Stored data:
'''
(* ===== verification/PatcherProofs.v ===== *)
(** * Patchers keep what messages refer to

    The invariant of patchers, and what their operations do to the indices that they
    manage.  [refersTo] relates a message in memory to what it stands for while it is
    built, [denote] a message of an object whose list of references is known. *)

From stdpp Require Import sorting.
From S2P Require Import Prelude Varint References Messages.

Section proofs.
Context {Metadata : Type}.
Notation patcher := (ReferenceMessagePatcher Metadata).
Notation heap := (heap Metadata).

(** ** The invariant *)

Definition managed (p : patcher) (c : nat) (r : LocalReference) : Prop :=
  exists m, messagesByReference p !! r = Some m /\ c ∈ indices m.

Record patcher_ok (h : heap) (p : patcher) : Prop := {
  patcher_cells c r : managed p c r -> (c < nextCell h)%nat;
  patcher_unique c r r' : managed p c r -> managed p c r' -> r = r';
  patcher_valid r : is_Some (messagesByReference p !! r) -> valid_reference r;
  patcher_height r : is_Some (messagesByReference p !! r) -> GetHeight r + 1 <= height p;
  patcher_highest : (messagesByReference p = ∅ /\ height p = 0) \/
    exists r, is_Some (messagesByReference p !! r) /\ height p = GetHeight r + 1;
}.

(** Metadata that are kept, or were discarded. *)
Definition metadatas (m : gmap LocalReference (referenceMessages Metadata)) : list Metadata := (fun e => metadata e.2) <$> map_to_list m.
Definition resources (h : heap) (p : patcher) : list Metadata := discarded h ++ metadatas (messagesByReference p).

Lemma metadatas_insert m r x : m !! r = None -> metadatas (<[r := x]> m) ≡ₚ metadata x :: metadatas m.
Proof. intros Hr. unfold metadatas. by rewrite (map_to_list_insert m r x Hr). Qed.

Lemma metadatas_update m r x y : m !! r = Some x -> metadata y = metadata x -> metadatas (<[r := y]> m) ≡ₚ metadatas m.
Proof.
  intros Hr Hy. rewrite <- (insert_delete_id m r x Hr) at 2. rewrite <- insert_delete_eq.
  rewrite !metadatas_insert by apply lookup_delete_eq. by rewrite Hy.
Qed.

Lemma metadatas_empty : metadatas ∅ = [].
Proof. unfold metadatas. by rewrite map_to_list_empty. Qed.

Lemma managed_insert m k r x h c :
  managed (mkPatcher (<[r := x]> m) k) c h <-> (h = r /\ c ∈ indices x) \/ (h <> r /\ managed (mkPatcher m k) c h).
Proof.
  unfold managed. cbn [messagesByReference]. destruct (decide (h = r)) as [->|Hne].
  - rewrite lookup_insert_eq. naive_solver.
  - rewrite lookup_insert_ne by done. naive_solver.
Qed.

Lemma managed_height m k k' c r : managed (mkPatcher m k) c r <-> managed (mkPatcher m k') c r.
Proof. done. Qed.

Lemma maybeIncreaseHeight_eq (p : patcher) k : maybeIncreaseHeight p k = mkPatcher (messagesByReference p) (Z.max (height p) k).
Proof.
  unfold maybeIncreaseHeight. destruct (Z.ltb_spec (height p) k).
  - by rewrite Z.max_r by lia.
  - rewrite Z.max_l by lia. by destruct p.
Qed.

Lemma managed_new c r : ~ managed NewReferenceMessagePatcher c r.
Proof. intros (e & He & _). unfold NewReferenceMessagePatcher in He. cbn [messagesByReference] in He. by rewrite lookup_empty in He. Qed.

Lemma NewReferenceMessagePatcher_ok h : patcher_ok h NewReferenceMessagePatcher.
Proof.
  assert (forall r, messagesByReference (NewReferenceMessagePatcher : patcher) !! r = None) as Hn by (intros; apply lookup_empty).
  split.
  - intros c r (m & Hm & _). by rewrite Hn in Hm.
  - intros c r r' (m & Hm & _). by rewrite Hn in Hm.
  - intros r [m Hm]. by rewrite Hn in Hm.
  - intros r [m Hm]. by rewrite Hn in Hm.
  - by left.
Qed.

Lemma patcher_height_nonneg h p : patcher_ok h p -> 0 <= height p.
Proof.
  intros Hp. destruct (patcher_highest _ _ Hp) as [[_ ->]|(r & Hr & ->)]; [lia|].
  pose proof (patcher_valid _ _ Hp r Hr) as [Hok _]. pose proof (fields_range r Hok) as (_ & _ & Hh & _). lia.
Qed.

(** A heap with other contents, but the same or more cells. *)
Lemma patcher_ok_heap h h' p : (nextCell h <= nextCell h')%nat -> patcher_ok h p -> patcher_ok h' p.
Proof.
  intros Hn [H1 H2 H3 H4 H5]. split; auto. intros c r Hm. specialize (H1 c r Hm). lia.
Qed.

(** ** Adding an index *)

Lemma addIndex_ok h p c r m h' p' :
  patcher_ok h p -> valid_reference r -> (c < nextCell h)%nat -> (forall r', ~ managed p c r') ->
  addIndex h p c r m = (h', p') ->
  patcher_ok h' p' /\ cells h' = cells h /\ nextCell h' = nextCell h /\
  (forall c' r', managed p' c' r' <-> managed p c' r' \/ (c' = c /\ r' = r)) /\
  resources h' p' ≡ₚ m :: resources h p.
Proof.
  intros Hp Hr Hc Hun. unfold addIndex. pose proof (patcher_height_nonneg h p Hp) as Hnn.
  pose proof (fields_range r (proj1 Hr)) as (_ & _ & Hh & _).
  destruct (messagesByReference p !! r) as [e|] eqn:E; intros [= <- <-].
  - assert (forall c' r', managed (mkPatcher (<[r := mkMessages (metadata e) (indices e ++ [c])]> (messagesByReference p)) (height p)) c' r' <->
      managed p c' r' \/ (c' = c /\ r' = r)) as Hm.
    { intros c' r'. rewrite managed_insert. cbn [indices]. rewrite elem_of_app, list_elem_of_singleton.
      unfold managed. cbn [messagesByReference]. destruct (decide (r' = r)) as [->|]; [rewrite E|]; naive_solver. }
    split_and!; [|done|done|done|].
    + split; cbn [messagesByReference height nextCell discardMetadata].
      * intros c' r' [Hm'|[-> ->]]%Hm; [by eapply patcher_cells|done].
      * intros c' r1 r2 H1%Hm H2%Hm. destruct H1 as [H1|[-> ->]], H2 as [H2|[? ->]]; subst; try done; [by eapply patcher_unique|..]; by destruct (Hun _ ltac:(eassumption)).
      * intros r'. destruct (decide (r' = r)) as [->|]; [done|]. rewrite lookup_insert_ne by done. apply (patcher_valid _ _ Hp).
      * intros r'. destruct (decide (r' = r)) as [->|]; [intros _; apply (patcher_height _ _ Hp); by rewrite E|].
        rewrite lookup_insert_ne by done. apply (patcher_height _ _ Hp).
      * right. destruct (patcher_highest _ _ Hp) as [[H0 _]|(r' & Hr' & Hh')]; [by rewrite H0, lookup_empty in E|].
        exists r'. split; [|done]. destruct (decide (r' = r)) as [->|]; [by rewrite lookup_insert_eq|by rewrite lookup_insert_ne].
    + unfold resources. cbn [discarded discardMetadata messagesByReference].
      rewrite (metadatas_update _ r e) by done. rewrite <- app_assoc. simpl. by rewrite Permutation_middle.
  - rewrite maybeIncreaseHeight_eq. cbn [messagesByReference height].
    assert (forall c' r', managed (mkPatcher (<[r := mkMessages m [c]]> (messagesByReference p)) (Z.max (height p) (GetHeight r + 1))) c' r' <->
      managed p c' r' \/ (c' = c /\ r' = r)) as Hm.
    { intros c' r'. rewrite managed_insert. cbn [indices]. rewrite list_elem_of_singleton.
      unfold managed. cbn [messagesByReference]. destruct (decide (r' = r)) as [->|]; [rewrite E|]; naive_solver. }
    split_and!; [|done|done|done|].
    + split; cbn [messagesByReference height].
      * intros c' r' [Hm'|[-> ->]]%Hm; [by eapply patcher_cells|done].
      * intros c' r1 r2 H1%Hm H2%Hm. destruct H1 as [H1|[-> ->]], H2 as [H2|[? ->]]; subst; try done; [by eapply patcher_unique|..]; by destruct (Hun _ ltac:(eassumption)).
      * intros r'. destruct (decide (r' = r)) as [->|]; [done|]. rewrite lookup_insert_ne by done. apply (patcher_valid _ _ Hp).
      * intros r'. destruct (decide (r' = r)) as [->|]; [lia|]. rewrite lookup_insert_ne by done.
        intros Hs. pose proof (patcher_height _ _ Hp r' Hs). lia.
      * right. destruct (Z.max_spec (height p) (GetHeight r + 1)) as [[_ ->]|[Hle ->]].
        { exists r. by rewrite lookup_insert_eq. }
        destruct (patcher_highest _ _ Hp) as [[_ H0]|(r' & Hr' & Hh')]; [lia|].
        exists r'. split; [|done]. destruct (decide (r' = r)) as [->|]; [by rewrite lookup_insert_eq|by rewrite lookup_insert_ne].
    + unfold resources. cbn [messagesByReference]. rewrite metadatas_insert by done. cbn [metadata].
      by rewrite Permutation_middle.
Qed.

(** ** Merging *)

Notation managedIn m c r := (managed (mkPatcher m 0) c r).
(* ===== verification/MessageProofs.v ===== *)
(** * Messages with references: properties

    Messages stand for the same when they are moved to other objects, objects have the
    height and the size that patchers announce, top-level messages are read back, and
    what of [message.go] does not do what it should. *)

From S2P Require Import Prelude Varint References Messages PatcherProofs.

Section patched.
Context {Metadata : Type}.
Notation patcher := (ReferenceMessagePatcher Metadata).
Notation heap := (heap Metadata).

(** ** Moving messages *)

Lemma NewPatchedMessageFromExisting_ok og createMetadata (h : heap) m m' h' p' :
  Forall valid_reference og -> inOrder og -> og <> [] -> belowNext h (messageCells m) ->
  NewPatchedMessageFromExisting og createMetadata h m = (m', (h', p')) ->
  patcher_ok h' p' /\ (nextCell h <= nextCell h')%nat /\ refersTo p' h' m' (denote og (view h m)) /\
  (forall c, (c < nextCell h)%nat -> cells h' !! c = cells h !! c) /\
  (forall c r, managed p' c r -> (nextCell h <= c)%nat) /\ (forall c, c ∈ messageCells m' -> (nextCell h <= c)%nat).
Proof.
  intros Hv Ho Hne Hb. unfold NewPatchedMessageFromExisting. rewrite (proj2 (Z.eqb_neq _ _)) by (destruct og; [done|unfold zlen; simpl; lia]).
  destruct (CloneOf m h) as [m1 h1] eqn:Ec. intros Hadd. destruct (CloneOf_ok m h m1 h1 Hb Ec) as [Hcl Hview].
  assert (unused h1 (NewReferenceMessagePatcher : patcher) (messageCells m1)) as Hun.
  { split; [apply (cloned_nodup _ _ _ Hcl)|]. intros c Hc. split; [apply (cloned_fresh _ _ _ Hcl c Hc)|].
    intros r. apply managed_new. }
  destruct (addRecursively_ok og createMetadata Hv Ho m1 h1 NewReferenceMessagePatcher m' h' p' (NewReferenceMessagePatcher_ok h1) Hun Hadd)
    as (Ha & Hsub & Href). rewrite Hview in Href.
  pose proof (cloned_next _ _ _ Hcl). pose proof (added_next _ _ _ _ _ Ha).
  assert (forall c, c ∈ messageCells m1 -> (nextCell h <= c)%nat) as Hfresh by (intros c Hc; apply (cloned_fresh _ _ _ Hcl c Hc)).
  split_and!; [apply (added_ok _ _ _ _ _ Ha)|lia|done| | |auto].
  - intros c Hc. rewrite (added_same _ _ _ _ _ Ha); [by apply (cloned_same _ _ _ Hcl)|]. intros Hin. specialize (Hfresh c Hin). lia.
  - intros c r [He|Hc]%(added_only _ _ _ _ _ Ha); [by apply managed_new in He|auto].
Qed.
Lemma mirrored_DownloadObject_copies_witness :
  exists s' res, mirrored_DownloadObject (mkMirrored exampleStore uploadedStore 0) exampleReference = (s', res) /\
    res <> Panic /\ round s' = 1.
Proof.
  destruct exampleMirrored_ok as (Ha&Hb&Hr).
  destruct (mirrored_DownloadObject (mkMirrored exampleStore uploadedStore 0) exampleReference) as [s' res] eqn:E.
  destruct (mirrored_DownloadObject_copies (ObjectStoreLaws0 := exampleLaws) (ObjectStoreLaws1 := exampleLaws)
    (mkMirrored exampleStore uploadedStore 0) exampleReference s' res) as (H&H1&_);
    [exact Hb|exact Ha|exact Hr|exact Hr|exact E|].
  exists s', res. split; [reflexivity|]. split; [exact H|exact H1].
Defined.
Definition log2LUT : list Z := [
  0x0000; 0x05ba; 0x0b5d; 0x10eb; 0x1664; 0x1bc8; 0x2119; 0x2656;
  0x2b80; 0x3098; 0x359f; 0x3a94; 0x3f78; 0x444c; 0x4910; 0x4dc5;
  0x526a; 0x5700; 0x5b89; 0x6003; 0x646f; 0x68ce; 0x6d20; 0x7165;
  0x759d; 0x79ca; 0x7dea; 0x81ff; 0x8608; 0x8a06; 0x8dfa; 0x91e2;
  0x95c0; 0x9994; 0x9d5e; 0xa11e; 0xa4d4; 0xa881; 0xac24; 0xafbe;
  0xb350; 0xb6d9; 0xba59; 0xbdd1; 0xc140; 0xc4a8; 0xc807; 0xcb5f;
  0xceaf; 0xd1f7; 0xd538; 0xd872; 0xdba5; 0xded0; 0xe1f5; 0xe513;
  0xe82a; 0xeb3b; 0xee45; 0xf149; 0xf446; 0xf73e; 0xfa2f; 0xfd1a;
  0x0000].

(** A shift by 64 gives zero. *)
Definition Log2Fixed64 (v : Z) : outcome Z :=
  let exponent := Len64 (Z.shiftr v 1) in
  let significand := shl_u64 v (64 - exponent) in
  let lutIndex := Z.shiftr significand (64 - log2LUTBits) in
  lutBegin ← index log2LUT lutIndex;
  lutEnd ← index log2LUT (lutIndex + 1);
  let delta := u16 (lutEnd - lutBegin) in
  let remainingSignificand := shl_u64 significand log2LUTBits in
  let linearApproximation :=
    u64 (shl_u64 lutBegin (64 - 16) + u64 (Z.shiftr remainingSignificand 16 * delta)) in
  let lengthLength := 6 in
  Ok (Z.lor (shl_u64 exponent (64 - lengthLength)) (Z.shiftr linearApproximation lengthLength)).

(** ** [weighted_rendezvous_picker.go] *)

Record WeightedShard := mkWeightedShard { shardKey : list Z; shardWeight : Z }.

Record preprocessedShard := mkPreprocessedShard {
  psHash : Z;
  psWeight : Z;
  psIndex : Z;
}.

Definition maximumWeight (weightedShards : list WeightedShard) : Z :=
  fold_left (fun m s => if m <? shardWeight s then shardWeight s else m) weightedShards 1.

Definition preprocessShard (weightScalingFactor : Z) (i : Z) (s : WeightedShard) : preprocessedShard :=
  mkPreprocessedShard (Z.lor (le_uint (take 8 (sha256 (shardKey s)))) 1)
    (u64 (shardWeight s * weightScalingFactor)) i.

Fixpoint preprocessFrom (weightScalingFactor i : Z) (weightedShards : list WeightedShard)
    : list (list Z * preprocessedShard) :=
  match weightedShards with
  | [] => []
  | s :: weightedShards =>
      (shardKey s, preprocessShard weightScalingFactor i s)
      :: preprocessFrom weightScalingFactor (i + 1) weightedShards
  end.

(** Sorting by key; the keys are carried along with the shards. *)
Fixpoint insertShard (s : list Z * preprocessedShard) (l : list (list Z * preprocessedShard))
    : list (list Z * preprocessedShard) :=
  match l with
  | [] => [s]
  | s' :: l => if bytes_compare s.1 s'.1 <? 0 then s :: s' :: l else s' :: insertShard s l
  end.

Definition sortShards (l : list (list Z * preprocessedShard)) : list (list Z * preprocessedShard) :=
  fold_right insertShard [] l.

Definition weightScalingFactor (weightedShards : list WeightedShard) : Z :=
  (2 ^ 64 - 1) / maximumWeight weightedShards.

Definition NewWeightedRendezvousPicker (weightedShards : list WeightedShard) : list preprocessedShard :=
  (sortShards (preprocessFrom (weightScalingFactor weightedShards) 0 weightedShards)).*2.

(** [fnv.New64a] *)
Definition fnv64aOffset : Z := 14695981039346656037.

Definition shardScore (dataHash : Z) (shard : preprocessedShard) : outcome Z :=
  let combinedHash := u64 (dataHash * psHash shard) in
  l ← Log2Fixed64 combinedHash;
  let minusLogHash := sub_u64 (Z.shiftl 1 32) (Z.shiftr l 32) in
  if minusLogHash =? 0 then Panic else Ok (psWeight shard / minusLogHash).

Fixpoint bestShard (dataHash : Z) (shards : list preprocessedShard) (bestIndex bestScore : Z) : outcome Z :=
  match shards with
  | [] => Ok bestIndex
  | shard :: shards =>
      score ← shardScore dataHash shard;
      if bestScore <? score then bestShard dataHash shards (psIndex shard) score
      else bestShard dataHash shards bestIndex bestScore
  end.

Definition PickShard (shards : list preprocessedShard) (data : list Z) : outcome Z :=
  bestShard (fnv1a data fnv64aOffset) shards 0 0.

(** ** [downloader.go], [uploader.go] *)

Record sharded (S : Type) := mkSharded { shards : list S; picker : list preprocessedShard }.
Arguments mkSharded {S} _ _.
Arguments shards {S} _.
Arguments picker {S} _.

Section sharded.
Context {S R L : Type} `{!BasicReference R} `{!ObjectStore S R L}.

(** Forwarding a call to the shard of a reference. *)
Definition onShard {A} (s : sharded S) (reference : R) (call : S -> S * outcome A)
    : sharded S * outcome A :=
  match PickShard (picker s) (br_GetRawReference reference) with
  | Ok shardIndex =>
      match index (shards s) shardIndex with
      | Ok shard =>
          let '(shard, res) := call shard in
          (mkSharded (<[Z.to_nat shardIndex := shard]> (shards s)) (picker s), res)
      | _ => (s, Panic)
      end
  | _ => (s, Panic)
  end.

Definition sharded_DownloadObject (s : sharded S) (reference : R) : sharded S * outcome Contents :=
  onShard s reference (fun shard => os_DownloadObject shard reference).

Definition sharded_UploadObject (s : sharded S) (reference : R) (contents : option Contents)
    (childrenLeases : list L) (wantContentsIfIncomplete : bool)
    : sharded S * outcome (UploadObjectResult L) :=
  onShard s reference (fun shard =>
    os_UploadObject shard reference contents childrenLeases wantContentsIfIncomplete).

#[global] Instance sharded_ObjectStore : ObjectStore (sharded S) R L := {|
  os_DownloadObject := sharded_DownloadObject;
  os_UploadObject := sharded_UploadObject;
|}.
End sharded.

(** ** The logarithm *)

Definition lutDelta (i : Z) : Z :=
  u16 (nth (Z.to_nat (i + 1)) log2LUT 0 - nth (Z.to_nat i) log2LUT 0).

Abbreviation lutAt i := (nth (Z.to_nat i) log2LUT 0).

(** The table increases, up to 2^16 after its last entry. *)
Definition lut_checked : bool :=
  forallb (fun i =>
    (0 <=? lutAt i) && (0 <=? lutDelta i) && (lutAt i + lutDelta i <=? 2 ^ 16) &&
    forallb (fun j => (j <=? i) || (lutAt i + lutDelta i <=? lutAt j)) (seqZ 0 64)) (seqZ 0 64).
(** The loop over the outgoing edges of a state: either the state of an
    existing edge, or the edges between which a new one is inserted.  The
    number of states bounds the length of every list of edges. *)
Fixpoint findRune (fuel : nat) (states : list state) (r previousState compareState : Z)
    : outcome (Z + Z * Z) :=
  if compareState =? 0 then Ok (inr (previousState, compareState)) else
  match fuel with
  | O => Panic
  | S fuel =>
      s ← index states compareState;
      let cr := getCurrentRune s in
      if cr =? r then Ok (inl compareState)
      else if cr >? r then Ok (inr (previousState, compareState))
      else findRune fuel states r compareState (getNextRuneIndex s)
  end.

Definition getOrAddRune (states : list state) (currentState r : Z)
    : outcome (list state * Z) :=
  s ← index states currentState;
  found ← findRune (length states) states r 0 (getFirstRuneIndex s);
  match found with
  | inl compareState => Ok (states, compareState)
  | inr (previousState, compareState) =>
      '(states, i) ← addState states;
      states ← (if previousState =? 0
                then updateState states currentState (fun s => setFirstRuneIndex s i)
                else updateState states previousState (fun s => setNextRuneIndex s i));
      states ← updateState states i (fun s => initializeRune s r compareState);
      Ok (states, i)
  end.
'''
TASK STATEMENT:
From the data above, output only the lines between the line containing "Lemma metadatas_insert m" and the line containing "intros Hr Hy.", inclusive, exactly as written.

ANSWER TO THIS TASK:
Lemma metadatas_insert m r x : m !! r = None -> metadatas (<[r := x]> m) ≡ₚ metadata x :: metadatas m.
Proof. intros Hr. unfold metadatas. by rewrite (map_to_list_insert m r x Hr). Qed.

Lemma metadatas_update m r x y : m !! r = Some x -> metadata y = metadata x -> metadatas (<[r := y]> m) ≡ₚ metadatas m.
Proof.
  intros Hr Hy. rewrite <- (insert_delete_id m r x Hr) at 2. rewrite <- insert_delete_eq.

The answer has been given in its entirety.